Ketiga: Memunculkan disintegrasi. Selain mengakibatkan pecahnya negara-negara di Timur tengah, nasionalisme juga tidak mampu mencegah adanya ancaman disintegrasi, seperti halnya di Indonesia. Ancaman terjadi sejak pasca Kemerdekaan hingga sekarang. Pada tahun 1948, misalnya, sebuah konflik kekerasan terjadi di Jawa Timur. Peristiwa ini diawali dengan adanya proklamasi negara Soviet Republik Indonesia oleh PKI. Di Sumatra sekitar tahun 1950-an muncul pula gerakan separatis PRRI (Pemerintahan Revolusioner Republik Indonesia) pimpinan Kolonel Ahmad Husen. Di Sulawesi ada PERMESTA (Piagam Perjuangan Rakyat Semesta) pimpinan D.J Somba dan Kolonel Samual.

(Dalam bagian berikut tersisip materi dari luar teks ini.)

(** C1 as stated fails: on the flow sample, whose speeds give
    [min(0.25*dx/amax, 0.25*dy/bmax) = 0.125], [torchswe/fvm.py] returns
    [0.5]; on the calm sample, where both maxima are [+0.0] and that
    minimum is [+inf], [torchswe/core/fvm.py] returns [runtime.dt = 3]. *)
Lemma prepare_rhs_max_dt_counterexample :
  (exists st' max_dt log amax bmax,
     run (fvm_prepare_rhs [] [] flow a_runtime a_config) = (Ok (st', max_dt), log) /\
     Fvm.max_speed (Fvm.face_x st') = Ok amax /\
     Fvm.max_speed (Fvm.face_y st') = Ok bmax /\
     max_dt <> py_min (div (mul quarter (snd (Fvm.domain_delta st'))) amax)
                      (div (mul quarter (fst (Fvm.domain_delta st'))) bmax)) /\
  (exists st' max_dt log amax bmax,
     run (core_prepare_rhs NP.NumPy [] calm_core a_runtime a_config)
     = (Ok (st', max_dt), log) /\
     CoreFvm.max_speed (CoreFvm.face_x st') = Ok amax /\
     CoreFvm.max_speed (CoreFvm.face_y st') = Ok bmax /\
     py_min (div (mul quarter (CoreFvm.domain_x_delta st')) amax)
            (div (mul quarter (CoreFvm.domain_y_delta st')) bmax) = pinf /\
     max_dt = three).
Proof.
  split.
  - exists (Fvm.set_s flow [[[one]]]), half,
      (kernel_stages ++ [StCflDt]), one, two.
    repeat split; try (vm_compute; reflexivity).
    vm_compute. discriminate.
  - exists calm_core_out, three, (kernel_stages ++ [StCflDt]), pzero, pzero.
    repeat split; vm_compute; reflexivity.
Qed.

Pada masa sekarang, beberapa daerah di Indonesia masih bergolak akibat ketidakpuasan politik dan ekonomi. Hasilnya, Timor-Timur kini tak lagi menjadi bagian dari NKRI. Daerah lain seperti Aceh, Maluku dan Papua masih berpotensi memisahkan diri. Muncul gerakan-gerakan penyeru kemerdekaan yang tetap eksis seperti GAM (Gerakan Aceh Merdeka), RMS (Republik Maluku Selatan) dan OPM (Organisasi Papua Merdeka).
Keempat: Melemahkan umat. Nasionalisme terbukti menghilangkan kepedulian umat sehingga kaum Muslim menjadi lemah. Negeri-negeri Islam menjadi santapan empuk bangsa-bangsa imperialis. Namun, mereka menghadapi persoalan itu hanya dengan sendiri-sendiri. Kesadaran bahwa umat Islam itu ibarat satu tubuh pun telah meluntur. Padahal persaudaraan mereka berjumlah lebih dari satu miliar manusia.
Nasionalisme inilah yang menyebabkan Palestina terus dinistakan oleh bangsa zionis Israel. Kaum zionis tahu, sistem nation-state yang terapkan di negeri-negeri Muslim adalah benteng penghalang umat Islam untuk membantu saudaranya.
Demikian pula terjadi dengan saudara-saudara di Afghanistan, Uighur, Irak, Afganistan, Suriah hingga Rohingnya. Para penguasa di negeri Muslim paling banter membela mereka hanya sebatas retorika belaka. Mereka enggan mengirimkan tentaranya untuk mengusir penjajah dan penista. Di sisi lain, sebagian besar umat Islam pun bahkan tidak peduli lagi karena menganggap urusan dalam negeri lebih penting ketimbang mengurusi negara lain.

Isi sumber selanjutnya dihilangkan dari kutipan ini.